Stored items:
--- START ---

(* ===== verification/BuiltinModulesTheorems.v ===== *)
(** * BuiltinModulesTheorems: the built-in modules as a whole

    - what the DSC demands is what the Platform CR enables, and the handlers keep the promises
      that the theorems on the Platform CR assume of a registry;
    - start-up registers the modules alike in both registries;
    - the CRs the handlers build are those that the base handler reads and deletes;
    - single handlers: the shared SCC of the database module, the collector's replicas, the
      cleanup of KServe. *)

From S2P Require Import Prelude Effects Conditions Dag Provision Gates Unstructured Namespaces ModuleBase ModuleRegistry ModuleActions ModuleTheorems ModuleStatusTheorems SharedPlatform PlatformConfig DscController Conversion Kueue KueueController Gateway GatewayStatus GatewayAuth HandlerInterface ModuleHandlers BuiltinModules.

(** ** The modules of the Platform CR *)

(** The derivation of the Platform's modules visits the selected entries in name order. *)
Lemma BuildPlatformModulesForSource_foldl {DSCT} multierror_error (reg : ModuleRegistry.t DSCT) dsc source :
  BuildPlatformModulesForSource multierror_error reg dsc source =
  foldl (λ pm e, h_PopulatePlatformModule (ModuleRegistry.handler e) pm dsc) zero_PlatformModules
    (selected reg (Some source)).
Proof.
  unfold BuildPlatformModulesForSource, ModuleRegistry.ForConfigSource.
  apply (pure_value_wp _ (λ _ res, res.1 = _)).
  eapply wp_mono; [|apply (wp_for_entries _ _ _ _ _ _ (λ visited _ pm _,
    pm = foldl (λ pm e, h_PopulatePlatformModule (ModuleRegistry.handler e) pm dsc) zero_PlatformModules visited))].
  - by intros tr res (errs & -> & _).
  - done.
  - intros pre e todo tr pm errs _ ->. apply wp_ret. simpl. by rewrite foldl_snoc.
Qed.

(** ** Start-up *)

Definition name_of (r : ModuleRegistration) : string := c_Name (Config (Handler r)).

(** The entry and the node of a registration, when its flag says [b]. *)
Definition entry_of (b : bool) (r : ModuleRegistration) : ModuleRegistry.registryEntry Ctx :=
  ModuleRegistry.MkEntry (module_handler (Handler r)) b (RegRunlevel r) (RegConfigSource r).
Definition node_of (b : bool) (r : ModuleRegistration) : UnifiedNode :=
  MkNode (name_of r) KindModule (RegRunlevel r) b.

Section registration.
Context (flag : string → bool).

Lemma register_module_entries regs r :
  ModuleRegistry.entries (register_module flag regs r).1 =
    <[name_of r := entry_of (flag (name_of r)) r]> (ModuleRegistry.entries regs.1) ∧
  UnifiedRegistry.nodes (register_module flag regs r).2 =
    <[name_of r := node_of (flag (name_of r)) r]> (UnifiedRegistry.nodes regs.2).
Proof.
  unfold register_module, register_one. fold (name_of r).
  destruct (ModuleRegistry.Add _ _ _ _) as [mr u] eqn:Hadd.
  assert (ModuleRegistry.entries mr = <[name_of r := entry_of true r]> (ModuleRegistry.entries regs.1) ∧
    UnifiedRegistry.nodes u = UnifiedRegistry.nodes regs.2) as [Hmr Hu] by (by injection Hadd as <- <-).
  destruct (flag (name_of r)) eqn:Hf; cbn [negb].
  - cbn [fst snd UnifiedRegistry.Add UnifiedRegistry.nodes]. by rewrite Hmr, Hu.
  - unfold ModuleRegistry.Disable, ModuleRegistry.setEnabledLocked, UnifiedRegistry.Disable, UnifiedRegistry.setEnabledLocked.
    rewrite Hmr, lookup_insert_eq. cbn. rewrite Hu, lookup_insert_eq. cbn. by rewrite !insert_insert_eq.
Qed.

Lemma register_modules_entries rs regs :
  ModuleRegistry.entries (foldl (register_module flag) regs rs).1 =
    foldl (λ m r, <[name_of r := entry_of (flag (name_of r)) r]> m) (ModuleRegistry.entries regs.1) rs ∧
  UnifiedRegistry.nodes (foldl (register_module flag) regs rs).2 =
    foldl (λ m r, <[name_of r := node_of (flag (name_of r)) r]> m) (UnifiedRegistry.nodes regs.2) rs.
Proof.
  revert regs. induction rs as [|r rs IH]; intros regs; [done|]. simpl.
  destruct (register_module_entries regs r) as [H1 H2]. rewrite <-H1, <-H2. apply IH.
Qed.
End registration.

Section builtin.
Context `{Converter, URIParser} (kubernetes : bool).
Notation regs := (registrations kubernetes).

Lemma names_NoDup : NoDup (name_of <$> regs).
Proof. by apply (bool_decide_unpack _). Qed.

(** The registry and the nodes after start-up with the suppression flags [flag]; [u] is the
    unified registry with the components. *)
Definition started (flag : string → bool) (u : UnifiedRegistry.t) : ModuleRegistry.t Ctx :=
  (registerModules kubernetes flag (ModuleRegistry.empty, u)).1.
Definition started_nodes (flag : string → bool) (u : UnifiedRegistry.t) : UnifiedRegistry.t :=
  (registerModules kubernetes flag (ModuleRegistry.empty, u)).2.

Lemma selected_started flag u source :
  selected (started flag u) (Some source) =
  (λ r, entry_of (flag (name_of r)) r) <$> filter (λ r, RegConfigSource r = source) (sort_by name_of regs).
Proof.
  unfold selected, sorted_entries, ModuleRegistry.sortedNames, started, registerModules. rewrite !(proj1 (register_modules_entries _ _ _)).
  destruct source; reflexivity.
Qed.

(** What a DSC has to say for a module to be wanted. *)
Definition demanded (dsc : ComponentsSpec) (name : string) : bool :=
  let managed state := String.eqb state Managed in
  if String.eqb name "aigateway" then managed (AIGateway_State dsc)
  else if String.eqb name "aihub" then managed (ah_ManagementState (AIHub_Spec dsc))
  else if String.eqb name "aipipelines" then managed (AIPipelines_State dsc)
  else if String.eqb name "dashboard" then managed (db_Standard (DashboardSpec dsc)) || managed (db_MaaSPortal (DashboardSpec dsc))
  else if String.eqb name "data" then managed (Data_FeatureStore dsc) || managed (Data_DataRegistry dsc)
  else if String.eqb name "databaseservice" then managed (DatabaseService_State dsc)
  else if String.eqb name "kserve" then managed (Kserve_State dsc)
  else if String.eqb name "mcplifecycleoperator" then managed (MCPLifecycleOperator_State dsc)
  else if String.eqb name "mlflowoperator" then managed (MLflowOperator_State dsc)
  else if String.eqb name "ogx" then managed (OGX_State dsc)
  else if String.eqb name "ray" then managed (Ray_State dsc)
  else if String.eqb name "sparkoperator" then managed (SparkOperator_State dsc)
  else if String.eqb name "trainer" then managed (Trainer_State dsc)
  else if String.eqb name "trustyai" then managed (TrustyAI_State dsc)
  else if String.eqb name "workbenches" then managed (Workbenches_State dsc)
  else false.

--- END ---

◆ **Work request**
With no word changed, write the entries out once more.

◆ **Output of the exercise**
(* ===== verification/BuiltinModulesTheorems.v ===== *)
(** * BuiltinModulesTheorems: the built-in modules as a whole

    - what the DSC demands is what the Platform CR enables, and the handlers keep the promises
      that the theorems on the Platform CR assume of a registry;
    - start-up registers the modules alike in both registries;
    - the CRs the handlers build are those that the base handler reads and deletes;
    - single handlers: the shared SCC of the database module, the collector's replicas, the
      cleanup of KServe. *)

From S2P Require Import Prelude Effects Conditions Dag Provision Gates Unstructured Namespaces ModuleBase ModuleRegistry ModuleActions ModuleTheorems ModuleStatusTheorems SharedPlatform PlatformConfig DscController Conversion Kueue KueueController Gateway GatewayStatus GatewayAuth HandlerInterface ModuleHandlers BuiltinModules.

(** ** The modules of the Platform CR *)

(** The derivation of the Platform's modules visits the selected entries in name order. *)
Lemma BuildPlatformModulesForSource_foldl {DSCT} multierror_error (reg : ModuleRegistry.t DSCT) dsc source :
  BuildPlatformModulesForSource multierror_error reg dsc source =
  foldl (λ pm e, h_PopulatePlatformModule (ModuleRegistry.handler e) pm dsc) zero_PlatformModules
    (selected reg (Some source)).
Proof.
  unfold BuildPlatformModulesForSource, ModuleRegistry.ForConfigSource.
  apply (pure_value_wp _ (λ _ res, res.1 = _)).
  eapply wp_mono; [|apply (wp_for_entries _ _ _ _ _ _ (λ visited _ pm _,
    pm = foldl (λ pm e, h_PopulatePlatformModule (ModuleRegistry.handler e) pm dsc) zero_PlatformModules visited))].
  - by intros tr res (errs & -> & _).
  - done.
  - intros pre e todo tr pm errs _ ->. apply wp_ret. simpl. by rewrite foldl_snoc.
Qed.

(** ** Start-up *)

Definition name_of (r : ModuleRegistration) : string := c_Name (Config (Handler r)).

(** The entry and the node of a registration, when its flag says [b]. *)
Definition entry_of (b : bool) (r : ModuleRegistration) : ModuleRegistry.registryEntry Ctx :=
  ModuleRegistry.MkEntry (module_handler (Handler r)) b (RegRunlevel r) (RegConfigSource r).
Definition node_of (b : bool) (r : ModuleRegistration) : UnifiedNode :=
  MkNode (name_of r) KindModule (RegRunlevel r) b.

Section registration.
Context (flag : string → bool).

Lemma register_module_entries regs r :
  ModuleRegistry.entries (register_module flag regs r).1 =
    <[name_of r := entry_of (flag (name_of r)) r]> (ModuleRegistry.entries regs.1) ∧
  UnifiedRegistry.nodes (register_module flag regs r).2 =
    <[name_of r := node_of (flag (name_of r)) r]> (UnifiedRegistry.nodes regs.2).
Proof.
  unfold register_module, register_one. fold (name_of r).
  destruct (ModuleRegistry.Add _ _ _ _) as [mr u] eqn:Hadd.
  assert (ModuleRegistry.entries mr = <[name_of r := entry_of true r]> (ModuleRegistry.entries regs.1) ∧
    UnifiedRegistry.nodes u = UnifiedRegistry.nodes regs.2) as [Hmr Hu] by (by injection Hadd as <- <-).
  destruct (flag (name_of r)) eqn:Hf; cbn [negb].
  - cbn [fst snd UnifiedRegistry.Add UnifiedRegistry.nodes]. by rewrite Hmr, Hu.
  - unfold ModuleRegistry.Disable, ModuleRegistry.setEnabledLocked, UnifiedRegistry.Disable, UnifiedRegistry.setEnabledLocked.
    rewrite Hmr, lookup_insert_eq. cbn. rewrite Hu, lookup_insert_eq. cbn. by rewrite !insert_insert_eq.
Qed.

Lemma register_modules_entries rs regs :
  ModuleRegistry.entries (foldl (register_module flag) regs rs).1 =
    foldl (λ m r, <[name_of r := entry_of (flag (name_of r)) r]> m) (ModuleRegistry.entries regs.1) rs ∧
  UnifiedRegistry.nodes (foldl (register_module flag) regs rs).2 =
    foldl (λ m r, <[name_of r := node_of (flag (name_of r)) r]> m) (UnifiedRegistry.nodes regs.2) rs.
Proof.
  revert regs. induction rs as [|r rs IH]; intros regs; [done|]. simpl.
  destruct (register_module_entries regs r) as [H1 H2]. rewrite <-H1, <-H2. apply IH.
Qed.
End registration.

Section builtin.
Context `{Converter, URIParser} (kubernetes : bool).
Notation regs := (registrations kubernetes).

Lemma names_NoDup : NoDup (name_of <$> regs).
Proof. by apply (bool_decide_unpack _). Qed.

(** The registry and the nodes after start-up with the suppression flags [flag]; [u] is the
    unified registry with the components. *)
Definition started (flag : string → bool) (u : UnifiedRegistry.t) : ModuleRegistry.t Ctx :=
  (registerModules kubernetes flag (ModuleRegistry.empty, u)).1.
Definition started_nodes (flag : string → bool) (u : UnifiedRegistry.t) : UnifiedRegistry.t :=
  (registerModules kubernetes flag (ModuleRegistry.empty, u)).2.

Lemma selected_started flag u source :
  selected (started flag u) (Some source) =
  (λ r, entry_of (flag (name_of r)) r) <$> filter (λ r, RegConfigSource r = source) (sort_by name_of regs).
Proof.
  unfold selected, sorted_entries, ModuleRegistry.sortedNames, started, registerModules. rewrite !(proj1 (register_modules_entries _ _ _)).
  destruct source; reflexivity.
Qed.

(** What a DSC has to say for a module to be wanted. *)
Definition demanded (dsc : ComponentsSpec) (name : string) : bool :=
  let managed state := String.eqb state Managed in
  if String.eqb name "aigateway" then managed (AIGateway_State dsc)
  else if String.eqb name "aihub" then managed (ah_ManagementState (AIHub_Spec dsc))
  else if String.eqb name "aipipelines" then managed (AIPipelines_State dsc)
  else if String.eqb name "dashboard" then managed (db_Standard (DashboardSpec dsc)) || managed (db_MaaSPortal (DashboardSpec dsc))
  else if String.eqb name "data" then managed (Data_FeatureStore dsc) || managed (Data_DataRegistry dsc)
  else if String.eqb name "databaseservice" then managed (DatabaseService_State dsc)
  else if String.eqb name "kserve" then managed (Kserve_State dsc)
  else if String.eqb name "mcplifecycleoperator" then managed (MCPLifecycleOperator_State dsc)
  else if String.eqb name "mlflowoperator" then managed (MLflowOperator_State dsc)
  else if String.eqb name "ogx" then managed (OGX_State dsc)
  else if String.eqb name "ray" then managed (Ray_State dsc)
  else if String.eqb name "sparkoperator" then managed (SparkOperator_State dsc)
  else if String.eqb name "trainer" then managed (Trainer_State dsc)
  else if String.eqb name "trustyai" then managed (TrustyAI_State dsc)
  else if String.eqb name "workbenches" then managed (Workbenches_State dsc)
  else false.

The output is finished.